___ INFORMATION SHOWN ___
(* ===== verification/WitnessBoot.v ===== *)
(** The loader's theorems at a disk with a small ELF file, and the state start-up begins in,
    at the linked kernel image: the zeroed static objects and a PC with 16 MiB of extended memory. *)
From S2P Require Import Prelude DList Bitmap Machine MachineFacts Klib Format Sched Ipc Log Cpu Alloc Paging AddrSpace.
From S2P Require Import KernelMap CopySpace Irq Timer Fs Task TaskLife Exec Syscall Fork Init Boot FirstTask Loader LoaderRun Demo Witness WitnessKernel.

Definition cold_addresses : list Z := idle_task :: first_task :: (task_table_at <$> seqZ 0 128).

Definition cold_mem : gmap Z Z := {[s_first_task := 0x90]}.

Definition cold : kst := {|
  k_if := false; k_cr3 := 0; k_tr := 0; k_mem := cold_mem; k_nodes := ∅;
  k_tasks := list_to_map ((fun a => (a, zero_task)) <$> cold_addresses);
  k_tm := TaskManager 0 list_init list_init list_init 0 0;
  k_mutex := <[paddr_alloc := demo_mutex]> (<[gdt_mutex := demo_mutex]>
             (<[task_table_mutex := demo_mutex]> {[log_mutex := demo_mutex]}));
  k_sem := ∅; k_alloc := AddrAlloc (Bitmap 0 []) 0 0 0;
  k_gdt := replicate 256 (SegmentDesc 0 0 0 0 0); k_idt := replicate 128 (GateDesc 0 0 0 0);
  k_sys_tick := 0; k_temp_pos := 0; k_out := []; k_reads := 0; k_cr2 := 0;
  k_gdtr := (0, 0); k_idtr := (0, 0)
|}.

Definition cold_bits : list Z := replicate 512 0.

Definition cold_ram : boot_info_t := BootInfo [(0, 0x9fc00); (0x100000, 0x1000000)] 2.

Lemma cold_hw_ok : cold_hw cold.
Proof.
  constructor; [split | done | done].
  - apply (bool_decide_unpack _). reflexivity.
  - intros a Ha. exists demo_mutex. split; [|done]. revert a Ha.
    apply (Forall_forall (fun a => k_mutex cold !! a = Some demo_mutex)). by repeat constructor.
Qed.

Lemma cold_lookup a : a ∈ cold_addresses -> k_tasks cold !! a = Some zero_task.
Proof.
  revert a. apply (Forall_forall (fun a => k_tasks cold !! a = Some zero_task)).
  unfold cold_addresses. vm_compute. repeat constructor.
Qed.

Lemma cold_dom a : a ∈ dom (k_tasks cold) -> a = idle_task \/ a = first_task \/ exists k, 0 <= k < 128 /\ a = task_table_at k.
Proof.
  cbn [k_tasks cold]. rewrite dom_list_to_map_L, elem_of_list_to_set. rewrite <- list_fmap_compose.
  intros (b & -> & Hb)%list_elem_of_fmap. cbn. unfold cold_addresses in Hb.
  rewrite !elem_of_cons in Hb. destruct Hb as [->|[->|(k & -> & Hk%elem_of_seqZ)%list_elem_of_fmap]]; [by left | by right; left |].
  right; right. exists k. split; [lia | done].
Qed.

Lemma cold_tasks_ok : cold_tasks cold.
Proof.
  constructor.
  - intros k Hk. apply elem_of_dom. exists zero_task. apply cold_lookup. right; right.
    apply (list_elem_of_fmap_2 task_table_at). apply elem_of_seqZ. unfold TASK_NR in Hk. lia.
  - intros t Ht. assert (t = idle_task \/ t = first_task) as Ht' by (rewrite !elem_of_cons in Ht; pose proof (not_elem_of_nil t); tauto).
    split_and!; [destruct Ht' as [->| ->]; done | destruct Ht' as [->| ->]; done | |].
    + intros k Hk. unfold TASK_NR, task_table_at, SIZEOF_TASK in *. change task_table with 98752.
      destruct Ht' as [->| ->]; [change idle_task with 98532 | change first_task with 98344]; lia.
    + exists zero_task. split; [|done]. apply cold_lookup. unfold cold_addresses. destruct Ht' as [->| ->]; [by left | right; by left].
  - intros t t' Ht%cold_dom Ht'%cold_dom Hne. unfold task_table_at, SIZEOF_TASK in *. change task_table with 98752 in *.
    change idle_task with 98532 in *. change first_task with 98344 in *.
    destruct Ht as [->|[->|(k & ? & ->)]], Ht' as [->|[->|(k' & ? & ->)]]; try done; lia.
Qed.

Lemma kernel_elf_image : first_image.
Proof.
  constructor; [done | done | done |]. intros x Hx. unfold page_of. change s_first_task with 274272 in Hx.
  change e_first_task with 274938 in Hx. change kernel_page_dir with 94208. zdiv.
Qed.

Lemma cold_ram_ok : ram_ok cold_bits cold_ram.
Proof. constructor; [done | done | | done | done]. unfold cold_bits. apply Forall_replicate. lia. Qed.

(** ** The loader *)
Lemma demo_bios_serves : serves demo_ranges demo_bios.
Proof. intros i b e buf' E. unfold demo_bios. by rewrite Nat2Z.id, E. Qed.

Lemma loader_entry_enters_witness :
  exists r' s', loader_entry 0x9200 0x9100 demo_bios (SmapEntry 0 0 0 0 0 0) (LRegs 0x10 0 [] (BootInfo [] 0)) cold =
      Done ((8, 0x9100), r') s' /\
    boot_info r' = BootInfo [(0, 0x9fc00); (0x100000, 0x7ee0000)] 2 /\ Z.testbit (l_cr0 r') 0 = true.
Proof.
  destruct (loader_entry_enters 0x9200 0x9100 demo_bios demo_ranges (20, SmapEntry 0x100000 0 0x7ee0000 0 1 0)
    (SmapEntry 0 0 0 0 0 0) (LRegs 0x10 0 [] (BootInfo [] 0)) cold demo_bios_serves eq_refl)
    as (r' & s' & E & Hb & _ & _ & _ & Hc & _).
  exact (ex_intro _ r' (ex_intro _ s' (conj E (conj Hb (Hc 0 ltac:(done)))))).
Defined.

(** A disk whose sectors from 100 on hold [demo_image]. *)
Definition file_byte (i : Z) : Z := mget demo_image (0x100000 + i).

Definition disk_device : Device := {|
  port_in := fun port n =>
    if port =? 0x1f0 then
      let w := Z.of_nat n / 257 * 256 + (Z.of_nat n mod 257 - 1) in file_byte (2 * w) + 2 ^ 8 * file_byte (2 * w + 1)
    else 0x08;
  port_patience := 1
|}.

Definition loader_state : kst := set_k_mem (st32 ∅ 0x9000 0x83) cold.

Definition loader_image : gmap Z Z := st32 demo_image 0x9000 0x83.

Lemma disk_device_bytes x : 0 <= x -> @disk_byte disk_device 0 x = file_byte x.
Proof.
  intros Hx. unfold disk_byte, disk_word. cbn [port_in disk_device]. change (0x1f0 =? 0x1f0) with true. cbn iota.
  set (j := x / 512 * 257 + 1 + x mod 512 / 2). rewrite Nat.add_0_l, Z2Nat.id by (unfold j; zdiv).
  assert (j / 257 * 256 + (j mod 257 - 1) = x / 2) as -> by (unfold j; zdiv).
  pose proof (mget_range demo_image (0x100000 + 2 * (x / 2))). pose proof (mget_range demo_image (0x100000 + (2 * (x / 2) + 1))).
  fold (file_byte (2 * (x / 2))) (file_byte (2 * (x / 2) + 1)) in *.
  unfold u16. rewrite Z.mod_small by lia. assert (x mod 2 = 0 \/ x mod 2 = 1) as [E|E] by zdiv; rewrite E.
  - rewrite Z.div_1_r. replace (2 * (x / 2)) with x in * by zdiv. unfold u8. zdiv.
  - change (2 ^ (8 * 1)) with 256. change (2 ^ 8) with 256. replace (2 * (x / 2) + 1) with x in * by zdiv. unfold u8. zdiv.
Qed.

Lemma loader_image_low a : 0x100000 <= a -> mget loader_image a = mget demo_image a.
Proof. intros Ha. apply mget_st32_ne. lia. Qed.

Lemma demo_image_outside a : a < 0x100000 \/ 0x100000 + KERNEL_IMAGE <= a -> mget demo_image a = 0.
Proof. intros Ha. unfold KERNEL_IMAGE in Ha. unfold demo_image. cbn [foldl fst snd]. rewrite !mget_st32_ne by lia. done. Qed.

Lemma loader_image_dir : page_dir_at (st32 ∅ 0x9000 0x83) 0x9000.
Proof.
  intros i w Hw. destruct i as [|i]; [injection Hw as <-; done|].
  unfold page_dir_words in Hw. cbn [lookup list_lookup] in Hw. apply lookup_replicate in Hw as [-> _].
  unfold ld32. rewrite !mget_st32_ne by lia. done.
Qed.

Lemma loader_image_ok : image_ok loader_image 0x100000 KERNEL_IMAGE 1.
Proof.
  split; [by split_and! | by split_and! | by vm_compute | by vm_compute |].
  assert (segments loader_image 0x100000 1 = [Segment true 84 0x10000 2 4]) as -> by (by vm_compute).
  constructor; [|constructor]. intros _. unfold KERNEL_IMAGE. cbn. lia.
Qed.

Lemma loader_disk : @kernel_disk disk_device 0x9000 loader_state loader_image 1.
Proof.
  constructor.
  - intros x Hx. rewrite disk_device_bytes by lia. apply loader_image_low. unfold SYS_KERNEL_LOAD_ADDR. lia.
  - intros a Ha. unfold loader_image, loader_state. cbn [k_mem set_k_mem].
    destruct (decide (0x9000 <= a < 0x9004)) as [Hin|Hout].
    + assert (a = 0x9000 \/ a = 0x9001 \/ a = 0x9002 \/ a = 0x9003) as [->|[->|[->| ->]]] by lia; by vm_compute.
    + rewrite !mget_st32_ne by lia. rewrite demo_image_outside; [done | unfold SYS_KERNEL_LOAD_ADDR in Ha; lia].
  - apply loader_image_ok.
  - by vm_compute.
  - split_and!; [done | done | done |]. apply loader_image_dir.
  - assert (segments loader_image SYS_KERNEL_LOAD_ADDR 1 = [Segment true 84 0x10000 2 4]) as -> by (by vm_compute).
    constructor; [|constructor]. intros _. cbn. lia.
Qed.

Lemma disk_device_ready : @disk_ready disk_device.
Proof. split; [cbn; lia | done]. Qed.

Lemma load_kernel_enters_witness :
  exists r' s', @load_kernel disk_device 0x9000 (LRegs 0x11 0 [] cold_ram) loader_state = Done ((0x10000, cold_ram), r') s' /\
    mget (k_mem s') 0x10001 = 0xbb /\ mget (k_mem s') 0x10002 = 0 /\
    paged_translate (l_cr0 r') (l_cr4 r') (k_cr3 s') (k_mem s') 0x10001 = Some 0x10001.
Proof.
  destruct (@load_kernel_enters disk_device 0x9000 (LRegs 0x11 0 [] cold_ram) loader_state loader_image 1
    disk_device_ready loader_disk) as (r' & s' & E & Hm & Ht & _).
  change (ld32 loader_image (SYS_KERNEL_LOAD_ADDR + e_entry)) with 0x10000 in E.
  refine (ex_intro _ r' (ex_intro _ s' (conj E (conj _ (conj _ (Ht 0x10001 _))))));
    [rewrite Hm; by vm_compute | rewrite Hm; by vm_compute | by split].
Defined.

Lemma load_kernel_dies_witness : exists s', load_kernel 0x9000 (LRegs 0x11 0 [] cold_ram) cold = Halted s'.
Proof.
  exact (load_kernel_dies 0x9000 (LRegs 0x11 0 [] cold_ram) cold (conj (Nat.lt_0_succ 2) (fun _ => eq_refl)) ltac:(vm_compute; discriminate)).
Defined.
___
▸ **WHAT YOU NEED TO DO**: Show every line of the records above that contains the word "Import".

▸ **WORKED SOLUTION**:
From S2P Require Import Prelude DList Bitmap Machine MachineFacts Klib Format Sched Ipc Log Cpu Alloc Paging AddrSpace.
From S2P Require Import KernelMap CopySpace Irq Timer Fs Task TaskLife Exec Syscall Fork Init Boot FirstTask Loader LoaderRun Demo Witness WitnessKernel.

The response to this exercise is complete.